このような暴露による悪影響の閾値は、データ不足のため推測するしかない。Lin)は、蝸牛の有毛細胞の損傷による騒音性難聴の閾値として従来から認められている120 dB re 20μPaに基づいて、頭蓋内圧を20 Paとする「組織損傷レベル」を提案している。Lubnerらは、超音波洗浄槽(40kHzで115dB)による作業員の「疲労、ブザー音、吐き気、頭痛の訴え」など、20kHz以上の超音波曝露によるさまざまな聴神経症状を記述し、超音波曝露による永久的な聴神経障害について「さまざまな結論」を述べている)。1に示すピーク音圧はこれらのレベルをはるかに超えているが、被ばく量の差はかなり大きい。特に、TAによる圧力波は、頭部に入射する超音波とは対照的に、体表付近の組織で発生する。Dagroらは、ピーク音圧をプロ(アメリカ)サッカー選手の典型的な頭部衝撃で見られる引張圧力と比較したが、暴露時間や最高圧力レベルで暴露される脳組織の体積の違いにより、このような比較の解釈は困難である。

超音波による脳組織へのダメージの閾値ははるかに高い。例えば、「低エネルギー」超音波は、患者の痛み緩和(neuromodulation)のために臨床的に使用されているが、重大な副作用は報告されていない)。脳の特定の部位への曝露レベルは、通常、250-500 kHzで100 kPa(194 dB)を超えるピーク音圧である)。
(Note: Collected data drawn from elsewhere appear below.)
Fixpoint run_ops {S} (step : CaOp -> S -> option (CaOut * S)) (ops : list CaOp) (s : S) : option (list CaOut * S) :=
  match ops with
  | [] => Some ([], s)
  | op :: ops => '(o, s) ← step op s; '(os, s) ← run_ops step ops s; Some (o :: os, s)
  end.

(** The SQL store's answer [o'] and the in-memory store's answer [o] to an
    operation on the records [l].  Lists are promised in no order. *)
Definition agree (op : CaOp) (l : list NipCertRecord) (o' o : CaOut) : Prop :=
  match op, o', o with
  | OpByNid nid, OutRecord a, OutRecord b => latest_records nid l a b /\ (issued_in_order nid l -> a = b)
  | _, OutRecords m', OutRecords m => m' ≡ₚ m
  | _, _, _ => o' = o
  end.

(** Each answer agrees, on the records that were kept when it was given. *)
Fixpoint answers_agree (ops : list CaOp) (g : Inner) (outs' outs : list CaOut) : Prop :=
  match ops, outs', outs with
  | [], [], [] => True
  | op :: ops, o' :: outs', o :: outs => agree op (records g) o' o /\
      match mem_step op g with Some (_, g') => answers_agree ops g' outs' outs | None => False end
  | _, _, _ => False
  end.

(** What is saved was just issued, and dates can be written and read back. *)
Definition op_ok (op : CaOp) : Prop :=
  match op with
  | OpSave r => kept r /\ c_revoked_at r = None
  | OpRevoke _ _ t => readable t
  | _ => True
  end.

Lemma step_serial op g o g' : mem_step op g = Some (o, g') -> 0 <= serial g -> 0 <= serial g' <= serial g + 1.
Proof.
  destruct op as [r|nid reason t| |nid|s| | |p]; cbn [mem_step].
  - unfold mem_save. destruct (existsb _ _); intros [= _ <-] ?; cbn; lia.
  - unfold mem_revoke. destruct (revoke_last _ _ _ _) as [[] ?]; intros [= _ <-] ?; cbn; lia.
  - unfold mem_next_serial. destruct (_ =? _); cbn; [done|]. intros [= _ <-] ?. cbn. lia.
  - intros [= _ <-] ?; lia.
  - intros [= _ <-] ?; lia.
  - intros [= _ <-] ?; lia.
  - intros [= _ <-] ?; lia.
  - intros [= _ <-] ?; lia.
Qed.

Lemma sql_step_sim op g x : represents g x -> op_ok op -> 0 <= serial g < i64_max ->
  exists o g' o' x', mem_step op g = Some (o, g') /\ sql_step op x = Some (o', x') /\ agree op (records g) o' o /\ represents g' x'.
Proof.
  intros R Ho Hs. destruct op as [r|nid reason t| |nid|s| | |p]; cbn [op_ok mem_step sql_step] in *.
  - destruct Ho as [Hr Hn]. destruct (sql_save_sim r g x R Hr Hn) as [E R'].
    destruct (mem_save r g) as [o g'], (sql_save sql r x) as [o' x']. cbn in *. subst. by eexists _, _, _, _.
  - destruct (sql_revoke_sim nid reason t g x R Ho) as [E R'].
    destruct (mem_revoke nid reason t g) as [o g'], (sql_revoke sql nid reason t x) as [o' x']. cbn in *. subst. by eexists _, _, _, _.
  - destruct (sql_next_sim g x R Hs) as (n & g' & x' & -> & -> & R'). by eexists _, _, _, _.
  - destruct (sql_by_nid_sim nid g x R) as (x' & -> & R'). eexists _, _, _, _. do 2 (split; [done|]). split; [|done].
    cbn. rewrite mem_by_nid_last. pose proof (latest_chosen nid (records g)) as L. split; [done|]. by apply latest_agree.
  - destruct (sql_by_serial_sim s g x R) as (x' & -> & R'). by eexists _, _, _, _.
  - destruct (sql_list_sim g x R) as (out & x' & -> & Hp & R'). eexists _, _, _, _. split; [done|]. split; [done|]. by split; [exact Hp|].
  - destruct (sql_revoked_sim g x R) as (x' & -> & R'). eexists _, _, _, _. split; [done|]. split; [done|]. by split; [cbn; reflexivity|].
  - destruct (sql_by_parent_sim p g x R) as (out & x' & -> & Hp & R'). eexists _, _, _, _. split; [done|]. split; [done|]. by split; [exact Hp|].
Qed.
以上の考察から、聴神経系との相互作用は、脳組織そのものへのダメージよりもはるかに低い被ばく量で、有害だが可逆的な影響をもたらす可能性があることが示唆された。

考察と結論

私たちは、フレイ効果を「武器化」できないか考えている。既存のマイクロ波システムは、予期しない、おそらく恐ろしい聴覚を誘発するのに十分なフルエンスでパルスを発生させることができるが、装置が大きく、非常に目立つことになる。

例えば、AN/FPS-67Bレーダーは1.3GHzで6μsのパルスを発生させ、ピーク送信電力は1.9MW(1パルス11J)である。ある技術者は、アンテナから45m離れたメインビーム内にいるとき、「明らかに気が散るが、苦痛ではない」聴覚反応を示したという。彼の場所でのピークRF電界強度は4.6 kV/m、パルスフルエンスは約0.3 J/m2で、これは聴覚反応を誘発する閾値に近い(RF曝露は時間平均曝露で表される安全限界をはるかに下回っていた)。アンテナサイズが大きく(37×15m)、パルスによる電磁波干渉の可能性が高いため、このような送信機の存在は非常に明白である。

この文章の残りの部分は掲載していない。